La garde à vue s’inscrit dans une enquête ouverte et reprise par la police judiciaire à la demande du parquet de Nanterre. À ce stade, aucune autorité n’a été en mesure de confirmer la cause précise du décès ni d’estimer avec certitude la date du décès : ces éléments relèvent des suites de l’enquête, qui devraient inclure des examens médico-légaux (autopsie, analyses toxicologiques, etc.) pour déterminer les circonstances exactes de la mort.
Les premières informations policières indiquent aussi que l’homme mis en cause est « connu des services locaux » en tant que squatteur fréquent et qu’il avait déjà été signalé comme auteur de violences conjugales. Ces éléments figurent pour l’instant dans le réquisitoire d’enquête et devront être corroborés par les investigations en cours.
Contexte et chiffres sur les violences conjugales
Le constat intervient dans un contexte national plus large : en 2024, le ministère de l’Intérieur a recensé 107 femmes tuées par leur conjoint ou ex-conjoint, un chiffre en hausse de 11 % sur un an selon les données officielles citées par les médias. Ce chiffre, destiné à mesurer l’ampleur des « féminicides » dans l’espace public et privé, est publié par une administration étatique et s’appuie sur des remontées de faits constatés et qualifiés par les services de l’État.
Ces statistiques, utiles pour suivre les tendances et orienter les politiques publiques, n’expliquent cependant pas à elles seules les circonstances d’un décès particulier. Chaque affaire nécessite des investigations spécifiques pour établir les responsabilités, la chronologie et les mécanismes en cause.
Évaluation de la fiabilité des sources citées
Plusieurs types de sources figurent dans le relais médiatique de cette affaire : des « sources policières » relayées par France Télévisions, une dépêche de l’AFP, et des données du ministère de l’Intérieur. Voici une brève évaluation de leur fiabilité et de leurs limites.
– Sources policières anonymes : elles sont couramment utilisées dans les premiers stades d’une enquête pour communiquer des éléments factuels (lieu, découverte, mesures procédurales).
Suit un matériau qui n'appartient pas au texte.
(** The target map and the function maps of a file are cached together,
    and they are the two halves of one generator result. *)
Definition maps_paired (s : TargetPool) : Prop :=
  forall k,
    match _targetMap s !! k, _functionMaps s !! k with
    | Some tm, Some fm => oid tm = oid fm
    | None, None => True
    | _, _ => False
    end.

(** Every entry of the four per-file caches of [s] is still there, with the
    same value, in [s']. *)
Definition caches_kept (s s' : TargetPool) : Prop :=
  _sources s ⊆ _sources s' /\
  _abstractSyntaxTrees s ⊆ _abstractSyntaxTrees s' /\
  _targetMap s ⊆ _targetMap s' /\
  _functionMaps s ⊆ _functionMaps s'.

(** The six fields of the class hold the same in [s] and [s']. *)
Definition same_fields (s s' : TargetPool) : Prop :=
  _targets s' = _targets s /\
  _sources s' = _sources s /\
  _abstractSyntaxTrees s' = _abstractSyntaxTrees s /\
  _targetMap s' = _targetMap s /\
  _functionMaps s' = _functionMaps s /\
  _controlFlowGraphs s' = _controlFlowGraphs s.

(** The entries of the four per-file caches under the key [q]. *)
Definition entries_at (q : string) (s : TargetPool)
    : option string * option (obj Ast) * option (obj (gmap string Meta)) *
      option (obj (gmap string (gmap string Fn))) :=
  (_sources s !! q, _abstractSyntaxTrees s !! q, _targetMap s !! q,
   _functionMaps s !! q).

(** Every object held by a cache was allocated before [next_id]. *)
Definition ids_allocated (s : TargetPool) : Prop :=
  (forall k a, _abstractSyntaxTrees s !! k = Some a -> oid a < next_id s) /\
  (forall k m, _targetMap s !! k = Some m -> oid m < next_id s) /\
  (forall k m, _functionMaps s !! k = Some m -> oid m < next_id s) /\
  (forall k g, _controlFlowGraphs s !! k = Some g -> oid g < next_id s).

(** The Target filed in [_targets] under a path and a target name. *)
Definition cached_target (p t : string) (s : TargetPool)
    : option (obj Target) :=
  match _targets s with
  | Some ts =>
      match ts !! p with
      | Some inner => inner !! t
      | None => None
      end
  | None => None
  end.

(** The public methods of the pool, as calls. *)
Inductive op : Type :=
  | GetSource (targetPath : string)
  | GetAST (targetPath : string)
  | GetTargetMap (targetPath : string)
  | GetFunctionMap (targetPath targetName : string)
  | GetCFG (targetPath targetName : string)
  | CreateTarget (targetPath targetName : string).

Definition is_createTarget (o : op) : bool :=
  match o with CreateTarget _ _ => true | _ => false end.

(** The pool after a call, whether the call returned or threw. *)
Definition run_op `{!DependencyAnalyzer} (o : op) (s : TargetPool)
    : TargetPool :=
  match o with
  | GetSource p => fst (getSource p s)
  | GetAST p => fst (getAST p s)
  | GetTargetMap p => fst (getTargetMap p s)
  | GetFunctionMap p t => fst (getFunctionMap p t s)
  | GetCFG p t => fst (getCFG p t s)
  | CreateTarget p t => fst (createTarget p t s)
  end.

Definition run_ops `{!DependencyAnalyzer} (ops : list op) (s : TargetPool)
    : TargetPool :=
  foldl (fun s o => run_op o s) s ops.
Elles sont généralement fiables pour décrire ce que les forces de l’ordre ont constaté ou les premières déclarations d’un mis en cause, mais elles peuvent être partielles, évoluer au fil de l’enquête, et ne remplacent pas les conclusions judiciaires ou médico-légales.
– AFP (Agence France-Presse) : agence de presse internationale reconnue, l’AFP applique des standards journalistiques élevés en matière de vérification. Ses dépêches synthétisent les informations disponibles à un instant T et citent souvent des sources officielles ou anonymes de la police.
– France Télévisions : média public qui relaie des informations d’actualité et s’appuie sur les mêmes chaînes de vérification que les grandes rédactions. Son rôle ici est de confirmer et diffuser des éléments rapportés par la police et l’agence de presse.
– Ministère de l’Intérieur : source officielle pour les statistiques nationales. Les chiffres publiés sont fiables dans la mesure où ils proviennent d’une compilation administrative, mais ils peuvent receler des limites méthodologiques (délais de remontée, critères de qualification des faits) et ne rendent pas compte des circonstances individuelles.
En synthèse, les sources citées sont institutionnelles et journalistiques reconnues, donc crédibles pour relater des faits d’enquête en cours, à condition de garder à l’esprit leurs limites : anonymat de certaines déclarations, évolution possible des éléments d’enquête et nécessité des conclusions médico-légales et judiciaires avant toute affirmation définitive.
La procédure suivra son cours sous l’autorité du parquet de Nanterre : les investigations policières et les examens médico-légaux devront permettre d’établir la cause et la date du décès, ainsi que la nature exacte des responsabilités éventuelles.